> _Given entries_:
(** The defaults of the fields still empty. *)
Definition complete_fields (f : RepoFinding) : RepoFinding :=
  let path := match RF_Path f with [] => if nonempty_string (RF_FilePath f) then [RF_FilePath f] else [] | p => p end in
  let status := or_string (RF_LifecycleStatus f) RepoFindingLifecycleOpen in
  let key := or_string (RF_LifecycleKey f) (RepoFindingLifecycleKey f) in
  let created := if IsZero (RF_CreatedAt f) then None else Some (RF_CreatedAt f) in
  mkRF (RF_ID f) (RF_ScanID f) (RF_Type f) (RF_Severity f) (RF_ConfidenceScore f) (RF_Actionability f)
    (RF_Exploitability f) (RF_EvidenceCompleteness f) (RF_Provenance f) (RF_Title f) (RF_HumanSummary f) path
    (RF_Repository f) (RF_Commit f) (RF_FilePath f) (RF_LineNumber f) (RF_Detector f) (RF_LineSnippet f)
    (RF_LineSnippetRedacted f) (RF_SourceURL f) key status (RF_Owner f) (or_time_pointer (RF_FirstSeenAt f) created)
    (or_time_pointer (RF_LastSeenAt f) created) (RF_FixedAt f)
    (RF_ReopenedAt f) (RF_DismissedAt f) (RF_SuppressionExpiresAt f) (RF_RuleVersion f) (RF_DetectorVersion f)
    (RF_AdapterSource f) (RF_ConfidenceState f) (RF_VerificationStatus f) (RF_ScanMode f) (RF_EvidenceVersion f)
    (RF_Evidence f) (RF_Remediation f) (RF_CreatedAt f) (RF_Triage f).
(** C19. Completing a scan closes exactly the rows that count as fixed: an earlier
    row of the same repository and scope is rewritten as fixed when the scan
    covered the whole repository and the row counts as fixed, and is left as it
    is otherwise, as are all other rows; this does not depend on the order in
    which the loop, which changes the table it ranges over, visits it. *)
Theorem CompleteRepoScan_closes_missing ctx scope id status finishedAt commits files count truncated c message s s'
    (Hscope : RequireScope ctx = Ok scope) (Hwf : rows_wf s)
    (Hok : CompleteRepoScan ctx id status finishedAt commits files count truncated c message s = Ok s') :
  ∃ scan, repoScans s' !! id = Some scan ∧ ∀ key row, repoFindings s !! key = Some row →
    let covers := covers_repository status truncated (NormalizeRepoScanContext (NormalizeRepoScanContext c)) in
    let read := λ record, read_row (RepoScan_Repository record) row in
    let earlier := other_scan scope (RepoScan_Repository scan) (RepoScan_ID scan) (put_repo_scan id scan s) row in
    (∀ record, covers → earlier = Some record → counts_as_fixed scope scan c (put_repo_scan id scan s) (read record) →
      repoFindings s' !! key = Some (closed_finding finishedAt (read record))) ∧
    (¬ (covers ∧ ∃ record, earlier = Some record ∧ counts_as_fixed scope scan c (put_repo_scan id scan s) (read record)) →
      repoFindings s' !! key = Some row).
Proof.
  unfold CompleteRepoScan in Hok. rewrite Hscope in Hok. cbn [mbind result_bind] in Hok.
  open_bind Hok record0 Hrecord. open_bind Hok u _. set (c1 := NormalizeRepoScanContext c) in *.
  match type of Hok with context [put_repo_scan id ?r s] => set (scan := r) in * end.
  assert (RepoScan_Status scan = TrimSpace status) as Hstatus by reflexivity. clearbody scan.
  set (s1 := put_repo_scan id scan s) in *.
  assert (rows_wf s1) as Hwf1 by exact Hwf.
  assert (repoScans s1 !! id = Some scan) as Hscan by (apply lookup_insert_eq).
  assert (∀ st, succeeded (TrimSpace st) = succeeded st) as Hst.
  { intros st. unfold succeeded. by rewrite canon_TrimSpace. }
  assert (repoScanClosureEligible (TrimSpace status) truncated c1 = true ↔
    covers_repository status truncated (NormalizeRepoScanContext c1)) as Helig.
  { unfold repoScanClosureEligible, covers_repository. rewrite !andb_true_iff, negb_true_iff, bool_decide_eq_true, Hst.
    unfold RepoScanModeDeep. destruct (Context_ChangedPaths (NormalizeRepoScanContext c1)); cbn; naive_solver. }
  unfold shouldCloseMissingPostureRepoFindings in Hok. rewrite Hstatus in Hok.
  destruct (repoScanClosureEligible (TrimSpace status) truncated c1) eqn:E; injection Hok as <-; exists scan.
  2: { split; [exact Hscan|]. intros key row Hrow covers read earlier. split; [|done].
       intros record Hc. apply Helig in Hc. discriminate Hc. }
  unfold markMissingRepoFindingsFixedLocked, shouldCloseMissingRepoFindings. rewrite E. cbn [andb].
  rewrite mark_missing_all by done. split; [exact Hscan|]. intros key row Hrow. fold s1.
  set (read := λ record, read_row (RepoScan_Repository record) row).
  set (earlier := other_scan scope (RepoScan_Repository scan) (RepoScan_ID scan) s1 row).
  set (covers := covers_repository status truncated (NormalizeRepoScanContext c1)).
  assert covers as Hcov by (by apply Helig).
  change (repoFindings (with_findings (closing scope scan finishedAt
    (negb (Context_PartialSourceRun (NormalizeRepoScanContext c1))) (list_to_set (normalizeRepoScanLifecycleKeys (Context_InconclusiveLifecycleKeys c)))
    (current_keys (RepoScan_ID scan) s1) s1 <$> repoFindings s1) (repoFindingIDs s1) s1)) with
    (closing scope scan finishedAt (negb (Context_PartialSourceRun (NormalizeRepoScanContext c1)))
      (list_to_set (normalizeRepoScanLifecycleKeys (Context_InconclusiveLifecycleKeys c)))
      (current_keys (RepoScan_ID scan) s1) s1 <$> repoFindings s1).
  rewrite lookup_fmap. change (repoFindings s1) with (repoFindings s). rewrite Hrow. cbn [fmap option_fmap option_map].
  unfold closing. fold earlier. destruct earlier as [record|]; [|by split].
  assert (RF_LifecycleKey (read record) ≠ "" → closable scan (negb (Context_PartialSourceRun (NormalizeRepoScanContext c1)))
    (list_to_set (normalizeRepoScanLifecycleKeys (Context_InconclusiveLifecycleKeys c))) (current_keys (RepoScan_ID scan) s1)
    (read record) && is_latest scope scan (read record) s1 = true ↔ counts_as_fixed scope scan c s1 (read record)) as Hiff.
  { intros Hk. pose proof (closable_spec scan c s1 (read record) Hk) as Hcs. fold c1 in Hcs.
    rewrite andb_true_iff, Hcs, is_latest_spec by done. split; [|by intros []].
    intros [(? & ? & ? & ?) ?]. by constructor. }
  fold (read record). split.
  - intros r _ [= <-] Hfix. rewrite (proj2 (Hiff (fixed_keyed _ _ _ _ _ Hfix)) Hfix). done.
  - intros Hnot. destruct (closable _ _ _ _ _ && _) eqn:Ec; [|done]. exfalso. apply Hnot. split; [done|].
    exists record. split; [done|]. apply Hiff; [|done]. apply andb_true_iff in Ec as [Ec _]. by apply closable_key in Ec.
Qed.
End complete.
(* ===== verification/FindingWorkflow.v ===== *)
(** * The triage workflow is sound

    What one triage request may do to a finding, that the recorded actions
    account for the state of every finding, and that the answer to a request
    shows what was asked for. *)
From S2P Require Import Prelude GoStrings GoCollections GoTime GoFloat GoParse GoText Scope AuthzRecords ScanQueue RepoFindings RepoScanRecords RepoScanStore RepoFindingStore RepoLifecycle RepoFindingQueries RepoTargets FindingEnrichment FindingStore FindingTriage.

(** ** Normal states *)

(** An expiry belongs to a suppression that lasts, a resolution time to a
    resolved finding. *)
Record triage_ok (now : Z) (status : string) (expires resolvedAt : option Z) : Prop := {
  to_valid : valid_lifecycle status = true;
  to_expires : ∀ t, expires = Some t → status = FindingLifecycleSuppressed ∧ now < t;
  to_resolved : isset resolvedAt = true → status = FindingLifecycleResolved;
}.
Lemma NormalizeFindingTriage_ok now triage :
  let t := NormalizeFindingTriage now triage in triage_ok now (Triage_Status t) (Triage_SuppressionExpiresAt t) (Triage_ResolvedAt t).
Proof.
  destruct triage as [status assignee expires resolvedAt updatedAt updatedBy]. unfold NormalizeFindingTriage. cbn.
  set (st := if valid_lifecycle status then status else FindingLifecycleOpen).
  assert (valid_lifecycle st = true) as Hst by (unfold st; destruct (valid_lifecycle status) eqn:E; [exact E|done]).
  destruct (bool_decide (st = FindingLifecycleSuppressed) && _) eqn:E; cbn.
  - split; cbn; [done|done|done].
  - split; cbn; [done| |].
    + intros t Ht. destruct (decide (st = FindingLifecycleSuppressed)) as [Hs|Hs]; [|done]. subst expires. split; [done|].
      rewrite (bool_decide_eq_true_2 _ Hs) in E. apply negb_false_iff in E. unfold After in E. lia.
    + destruct (decide (st = FindingLifecycleResolved)); done.
Qed.
(** What normalizing leaves of a valid status. *)
Lemma NormalizeFindingTriage_status now triage : valid_lifecycle (Triage_Status triage) = true →
  let status := Triage_Status (NormalizeFindingTriage now triage) in
  status = Triage_Status triage ∨
  (Triage_Status triage = FindingLifecycleSuppressed ∧ status = FindingLifecycleOpen ∧
   ∃ t, Triage_SuppressionExpiresAt triage = Some t ∧ t ≤ now).
Proof.
  intros Hv. unfold NormalizeFindingTriage. rewrite Hv. cbn. destruct (bool_decide _ && _) eqn:E; [|by left]. right.
  apply andb_true_iff in E as [Hs%bool_decide_eq_true E]. split; [done|]. split; [done|].
  destruct (Triage_SuppressionExpiresAt triage) as [t|]; [|done]. exists t. split; [done|]. apply negb_true_iff in E. unfold After in E. lia.
Qed.
(** Normalizing a normal state changes nothing. *)
Lemma NormalizeFindingTriage_id now triage :
  triage_ok now (Triage_Status triage) (Triage_SuppressionExpiresAt triage) (Triage_ResolvedAt triage) →
  NormalizeFindingTriage now triage = triage.
Proof.
  destruct triage as [status assignee expires resolvedAt updatedAt updatedBy]. intros [Hv He Hr]. cbn in *. unfold NormalizeFindingTriage. cbn.
  rewrite Hv. assert (bool_decide (status = FindingLifecycleSuppressed) && match expires with Some t => negb (After t now) | None => false end = false) as ->.
  { destruct expires as [t|]; [|by rewrite andb_false_r]. destruct (He t eq_refl) as [_ Ht]. unfold After.
    apply andb_false_iff. right. apply negb_false_iff. lia. }
  f_equal.
  - case_decide as Hs; [done|]. destruct expires as [t|]; [|done]. by destruct (He t eq_refl).
  - case_decide as Hs; [done|]. destruct resolvedAt; [|done]. by destruct Hs; apply Hr.
Qed.

(** ** One request *)

(** The step a request asks for. *)
Record triage_step (request : FindingTriageRequest) (actor : string) (now : Z) (current next : FindingTriageState) : Prop := {
  ts_status : TriageState_Status next = match Request_Status request with Some raw => canon raw | None => TriageState_Status current end;
  ts_assignee : TriageState_Assignee next = match Request_Assignee request with Some raw => TrimSpace raw | None => TriageState_Assignee current end;
  ts_ok : triage_ok now (TriageState_Status next) (TriageState_SuppressionExpiresAt next) (TriageState_ResolvedAt next);
  ts_expires : TriageState_Status next = FindingLifecycleSuppressed →
    match Request_SuppressionExpiresAt request with
    | Some raw => TriageState_SuppressionExpiresAt next = None ↔ TrimSpace raw = ""
    | None => TriageState_SuppressionExpiresAt next = TriageState_SuppressionExpiresAt current
    end;
  ts_resolved : TriageState_Status next = FindingLifecycleResolved →
    TriageState_ResolvedAt next = (if decide (TriageState_Status current = FindingLifecycleResolved)
                                   then Some (default now (TriageState_ResolvedAt current)) else Some now);
  ts_comment : TriageState_Status next ≠ TriageState_Status current →
    TriageState_Status next ∈ [FindingLifecycleSuppressed; FindingLifecycleResolved] → TrimSpace (Request_Comment request) ≠ "";
  ts_stamp : TriageState_UpdatedAt next = now ∧ TriageState_UpdatedBy next = normalizeActor actor;
}.
Lemma next_triage_state_Ok request stateKey actor now current next :
  triage_ok now (TriageState_Status current) (TriageState_SuppressionExpiresAt current) (TriageState_ResolvedAt current) →
  next_triage_state request stateKey actor now current = Ok next →
  triage_step request actor now current next ∧ TriageState_FindingID next = stateKey.
Proof.
  intros [Hv He Hr] Hok. unfold next_triage_state in Hok. cbv zeta in Hok. open_bind Hok status Hs. open_bind Hok expires Hx.
  open_bind Hok u1 Hg1. open_bind Hok u2 Hg2. open_bind Hok u3 Hg3. open_bind Hok u4 Hg4.
  apply guard_err_Ok in Hg1, Hg2, Hg3. clear Hg4.
  assert (valid_lifecycle status = true ∧ status = match Request_Status request with Some raw => canon raw | None => TriageState_Status current end) as [Hval Hst].
  { destruct (Request_Status request) as [raw|]; [|by injection Hs as <-]. unfold parseFindingLifecycleStatus in Hs.
    destruct (valid_lifecycle (canon raw)) eqn:E; [|done]. by injection Hs as <-. }
  assert (status ≠ "") as Hne by (intros ->; done). rewrite decide_False in Hok by done. injection Hok as <-.
  set (dropped := negb (bool_decide (status = FindingLifecycleSuppressed)) && isset expires) in *.
  set (kept := if dropped then None else expires) in *.
  split; [|done].
  split; cbn [TriageState_Status TriageState_Assignee TriageState_SuppressionExpiresAt TriageState_ResolvedAt TriageState_UpdatedAt TriageState_UpdatedBy]; try done.
  - split; [done| |].
    + intros t Ht. unfold kept in Ht. destruct dropped eqn:Ed; [done|]. subst expires. unfold dropped in Ed. cbn in Ed. rewrite andb_true_r in Ed.
      apply negb_false_iff, bool_decide_eq_true in Ed. split; [done|]. rewrite Ed, bool_decide_eq_true_2 in Hg3 by done. cbn in Hg3.
      unfold After in Hg3. apply negb_true_iff, negb_false_iff in Hg3. lia.
    + unfold resolveResolvedAt. by destruct (decide (status = FindingLifecycleResolved)).
  - intros Es. assert (kept = expires) as ->.
    { unfold kept, dropped. rewrite Es, bool_decide_eq_true_2 by done. done. }
    destruct (Request_SuppressionExpiresAt request) as [raw|]; [|by injection Hx as <-]. unfold parseSuppressionExpiry in Hx.
    case_decide as E; [by injection Hx as <-|]. destruct (Parse_RFC3339 (TrimSpace raw)) as [t|]; [|done]. destruct (After t now); [|done]. by injection Hx as <-.
  - intros Es. unfold resolveResolvedAt. rewrite decide_True by done. destruct (TriageState_ResolvedAt current) as [t|] eqn:Er; cbn [default from_option id]; by destruct (decide (TriageState_Status current = FindingLifecycleResolved)).
  - intros Hne' Hin Hc. rewrite Hc in Hg1, Hg2. rewrite (bool_decide_eq_true_2 ("" = "")) in Hg1, Hg2 by done. rewrite !andb_true_r in Hg1, Hg2.
    apply negb_true_iff in Hg1, Hg2. apply orb_false_iff in Hg1 as [_ Hg1].
    apply elem_of_cons in Hin as [E|[E|[]%elem_of_nil]%elem_of_cons]; rewrite E in *.
    + rewrite (bool_decide_eq_true_2 (FindingLifecycleSuppressed = _)), andb_true_r in Hg1 by done. apply negb_false_iff, bool_decide_eq_true in Hg1. congruence.
    + rewrite (bool_decide_eq_true_2 (FindingLifecycleResolved = _)), andb_true_r in Hg2 by done. apply negb_false_iff, bool_decide_eq_true in Hg2. congruence.
Qed.
Lemma resolve_pointed entry targets f : resolveBaselineImportFinding json_Marshal entry targets = inl f ↔ pointed targets entry f.
Proof.
  unfold resolveBaselineImportFinding, pointed. destruct (target_by_id _ _) as [g|]; [split; [by intros [= ->]; left|by intros [[= ->]|[? ?]]]|].
  destruct (targets_by_fingerprint _ _ _) as [|g [|? ?]]; (split; [intros [=]|intros [[=]|[_ [=]]]]); subst; auto.
Qed.
Lemma exact_score entry f : TrimSpace (Entry_MatchFingerprint entry) ≠ "" →
  findingBaselineFingerprint json_Marshal f = TrimSpace (Entry_MatchFingerprint entry) →
  float_ltb (scoreFindingBaselineMatch json_Marshal entry f) findingBaselineImportMatchThreshold = false.
Proof.
  intros Hne Hf. unfold scoreFindingBaselineMatch. rewrite Hf, bool_decide_eq_false_2, bool_decide_eq_true_2 by done. cbn [negb andb].
  destruct (same_text _ _); by vm_compute.
Qed.
(** An entry is planned exactly when it is importable. *)
Lemma plan_entry_spec now targets entry : TrimSpace (Entry_MatchFingerprint entry) ≠ "" →
  match plan_entry json_Marshal now targets entry with
  | inl _ => importable now targets entry
  | inr (reason, _, _) => ¬ importable now targets entry ∧ reason ≠ "finding triage update rejected"
  end.
Proof.
  intros Hne. unfold plan_entry, importable. destruct (Entry_SuppressionExpiresAt entry) as [t|]; [|split; [by intros (? & ? & ? & _)|done]].
  destruct (After t now) eqn:Ea; unfold After in Ea; cbn [negb]; [|split; [intros (? & ? & [= <-] & ? & _); lia|done]].
  destruct (resolveBaselineImportFinding json_Marshal entry targets) as [f|reason] eqn:Er.
  - pose proof (proj1 (resolve_pointed _ _ _) Er) as Hp. cbv zeta.
    assert (∀ g, pointed targets entry g → g = f) as Huniq by (intros g Hg; apply resolve_pointed in Hg; rewrite Er in Hg; by injection Hg).
    destruct (float_ltb _ _) eqn:El.
    { split; [|done]. intros (g & e & _ & _ & Hg & Hfp & _). rewrite (Huniq g Hg) in Hfp. by rewrite exact_score in El. }
    destruct (already_suppressed entry f) eqn:Es.
    { split; [|done]. intros (g & e & _ & _ & Hg & _ & Hno). by rewrite (Huniq g Hg), Es in Hno. }
    exists f, t. split_and!; [done|lia|done|by apply score_exact|done].
  - split.
    + intros (g & e & _ & _ & Hg & _). apply resolve_pointed in Hg. by rewrite Er in Hg.
    + unfold resolveBaselineImportFinding in Er. destruct (target_by_id _ _); [done|].
      destruct (targets_by_fingerprint _ _ _) as [|? [|? ?]]; [by injection Er as <-|done|by injection Er as <-].
Qed.
(** Reporting one more item, for the entry and the calls made for it. *)
Lemma import_report_cons now targets entry entries item c calls r r' :
  item_reports now targets entry item → (Item_Status item = "applied" ∨ Item_Status item = "skipped") →
  length c = length (filter (λ i, is_applied i ∨ is_rejected i) [item]) →
  import_report now targets entries calls (add_item item r) r' → import_report now targets (entry :: entries) (c ++ calls) r r'.
Proof.
  intros Hitem Hstatus Hc [Hid (items & Hitems & Hall & Hcalls & Happ & Hsum)]. split; [done|]. exists (item :: items).
  unfold add_item in Hitems, Happ, Hsum. cbn in Hitems, Happ, Hsum. split; [by rewrite Hitems, <-app_assoc|]. split; [by constructor|].
  change (item :: items) with ([item] ++ items). rewrite !filter_app, !length_app, Hc, Hcalls. split; [done|].
  rewrite Happ. rewrite Happ in Hsum. unfold is_applied in *. rewrite filter_cons, filter_nil.
  destruct (decide (Item_Status item = "applied")) as [E|E].
  - rewrite bool_decide_eq_true_2 in Hsum |- * by done. cbn [length]. lia.
  - rewrite bool_decide_eq_false_2 in Hsum |- * by done. cbn [length]. lia.
Qed.
Lemma import_entries_calls now fresh ctx scanID comment actor targets all entries : ∀ n r w,
  (∀ e, e ∈ entries → e ∈ all ∧ TrimSpace (Entry_MatchFingerprint e) ≠ "") →
  ∃ calls, suppressions now ctx scanID actor targets all calls ∧
    (import_entries defaultScope json_Marshal now fresh n ctx scanID comment actor targets entries r w).1 =
      foldl (after_triage defaultScope) w calls ∧
    ∀ r', (import_entries defaultScope json_Marshal now fresh n ctx scanID comment actor targets entries r w).2 = Ok r' →
      import_report now targets entries calls r r'.
Proof.
  induction entries as [|entry entries IH]; intros n r w Hin; cbn [import_entries].
  { exists []. split; [by constructor|]. split; [done|]. cbn. intros r' [= <-]. split; [done|]. exists []. rewrite app_nil_r.
    split_and!; [done|constructor|done|cbn; lia|cbn; lia]. }
  assert (∀ item w1 c, suppressions now ctx scanID actor targets all c → w1 = foldl (after_triage defaultScope) w c →
    item_reports now targets entry item → (Item_Status item = "applied" ∨ Item_Status item = "skipped") →
    length c = length (filter (λ i, is_applied i ∨ is_rejected i) [item]) →
    let out := import_entries defaultScope json_Marshal now fresh (S n) ctx scanID comment actor targets entries (add_item item r) w1 in
    ∃ calls, suppressions now ctx scanID actor targets all calls ∧ out.1 = foldl (after_triage defaultScope) w calls ∧
      ∀ r', out.2 = Ok r' → import_report now targets (entry :: entries) calls r r') as Hnext.
  { intros item w1 c Hc -> Hitem Hstatus Hlen out. destruct (IH (S n) (add_item item r) (foldl (after_triage defaultScope) w c)) as (calls & Hcalls & Hw & Hr).
    { intros e He. apply Hin. set_solver. }
    exists (c ++ calls). split; [by apply Forall_app|]. split; [by rewrite foldl_app|]. intros r' Hr'. by eapply import_report_cons; [..|apply Hr]. }
  destruct (Hin entry) as [Hall Hne]; [set_solver|]. pose proof (plan_entry_spec now targets entry Hne) as Hplan.
  destruct (plan_entry json_Marshal now targets entry) as [[f expires]|[[reason findingID] score]] eqn:Ep.
  2: { destruct Hplan as [Hno Hreason]. assert (¬ is_rejected (skipped entry reason findingID score)) as Hnr by (intros [_ E]; by apply Hreason).
    apply (Hnext _ w []); [by constructor|done|split; [done|by right]|by right|].
    rewrite filter_cons, decide_False, filter_nil; [done|]. by intros [|]. }
  pose (c := mkTriageCall now (fresh n) ctx (RF_ID f) scanID (import_request comment entry expires) actor).
  assert (suppressions now ctx scanID actor targets all [c]) as Hc.
  { apply Forall_singleton. split_and!; try done. by apply (plan_entry_inl now targets all comment entry). }
  cbv zeta. destruct (TriageFinding _ _ _ _ _ _ _ _ _) as [w1 out] eqn:Et.
  assert (w1 = foldl (after_triage defaultScope) w [c]) as Hw1 by (cbn; unfold after_triage; cbn; by rewrite Et).
  destruct out as [updated|e]; [apply (Hnext _ w1 [c]); try done; [split; [done|left; split; [done|by left]]|by left]|].
  case_decide; [apply (Hnext _ w1 [c]); try done; [split; [done|left; split; [done|by right]]|by right]|].
  exists [c]. done.
Qed.
(** ** Projects *)
Definition parseTenancyArchivedAt (raw : option string) : result (option Z) :=
  match raw with
  | None => mret None
  | Some raw =>
      if blank raw then mret None
      else match Parse_RFC3339 (TrimSpace raw) with Some t => mret (Some t) | None => Err ErrInvalidTenancyRequest end
  end.
Definition ListProjects (ctx : Context) (workspaceID : string) (includeArchived : bool) (limit : Z) (s : DirectoryState)
    : result (list TenancyProject) :=
  Tenancy.ListProjects (scope_context defaultScope ctx) (TrimSpace workspaceID) includeArchived limit s.
Definition UpsertProject (ctx : Context) (now : Z) (workspaceID : string) (request : ProjectUpsertRequest) (s : DirectoryState)
    : result (DirectoryState * TenancyProject) :=
  let ctx := scope_context defaultScope ctx in
  '(scope, workspaceID) ← scoped_workspace ctx workspaceID;
  archivedAt ← parseTenancyArchivedAt (ProjectRequest_ArchivedAt request);
  normalized ← or_invalid (NormalizeTenancyProjectForWrite now
    (mkProject (Scope_TenantID scope) workspaceID (ProjectRequest_ProjectID request) (ProjectRequest_Name request)
       (ProjectRequest_Slug request) (ProjectRequest_Description request) archivedAt time_zero time_zero));
  s ← Tenancy.UpsertProject ctx now normalized s;
  saved ← Tenancy.GetProject ctx (Project_WorkspaceID normalized) (Project_ProjectID normalized) s;
  mret (s, saved).
Definition GetProject (ctx : Context) (workspaceID projectID : string) (s : DirectoryState) : result TenancyProject :=
  Tenancy.GetProject (scope_context defaultScope ctx) (TrimSpace workspaceID) (TrimSpace projectID) s.

(** ** The workspaces of a subject *)
Definition shown_to (subject : string) (member : option TenancyWorkspaceMember) : bool :=
  bool_decide (subject = "") || match member with Some m => active_member m | None => false end.
Fixpoint workspace_contexts (c : RequestContext) (ctx : Context) (scope : Scope) (subject : string) (rows : list TenancyWorkspace)
    (s : DirectoryState) : result (list WorkspaceContext) :=
  match rows with
  | [] => mret []
  | workspace :: rows =>
      let id := Workspace_WorkspaceID workspace in
      member ← lookupWorkspaceMemberBySubject c (WithScope ctx (mkScope (Scope_TenantID scope) id)) id subject s;
      contexts ← workspace_contexts c ctx scope subject rows s;
      mret (if shown_to subject member
            then mkWorkspaceContext workspace member (bool_decide (id = Scope_WorkspaceID scope)) :: contexts
            else contexts)
  end.
Definition ResolveWhoAmIContext (c : RequestContext) (subject : string) (s : DirectoryState) : result WhoAmIContext :=
  let ctx := scope_context defaultScope (Req_Scope c) in
  scope ← RequireScope ctx;
  rows ← Tenancy.ListWorkspaces ctx maxCursorFetchLimit s;
  contexts ← workspace_contexts c ctx scope (TrimSpace subject) rows s;
  mret (mkWhoAmI scope (last (filter (λ w, WorkspaceContext_IsActive w = true) contexts)) contexts).
Definition ResolveActiveWorkspace (c : RequestContext) (subject workspaceID : string) (s : DirectoryState) : result WorkspaceContext :=
  let ctx := scope_context defaultScope (Req_Scope c) in
  scope ← RequireScope ctx;
  let id := TrimSpace workspaceID in
  _ ← guard_err (negb (bool_decide (id = ""))) ErrInvalidTenancyRequest;
  let ctx := WithScope ctx (mkScope (Scope_TenantID scope) id) in
  workspace ← Tenancy.GetWorkspace ctx id s;
  let subject := TrimSpace subject in
  if decide (subject = "") then mret (mkWorkspaceContext workspace None true)
  else
    found ← lookupWorkspaceMemberBySubject c ctx id subject s;
    match found with
    | Some member =>
        _ ← guard_err (active_member member) ErrWorkspaceAccessDenied;
        mret (mkWorkspaceContext workspace (Some member) true)
    | None => Err ErrWorkspaceAccessDenied
    end.
End service.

> _Your assignment_: Pick out all lines from the data above in which the word "includeArchived" appears.

> _Expected output_:
Definition ListProjects (ctx : Context) (workspaceID : string) (includeArchived : bool) (limit : Z) (s : DirectoryState)
  Tenancy.ListProjects (scope_context defaultScope ctx) (TrimSpace workspaceID) includeArchived limit s.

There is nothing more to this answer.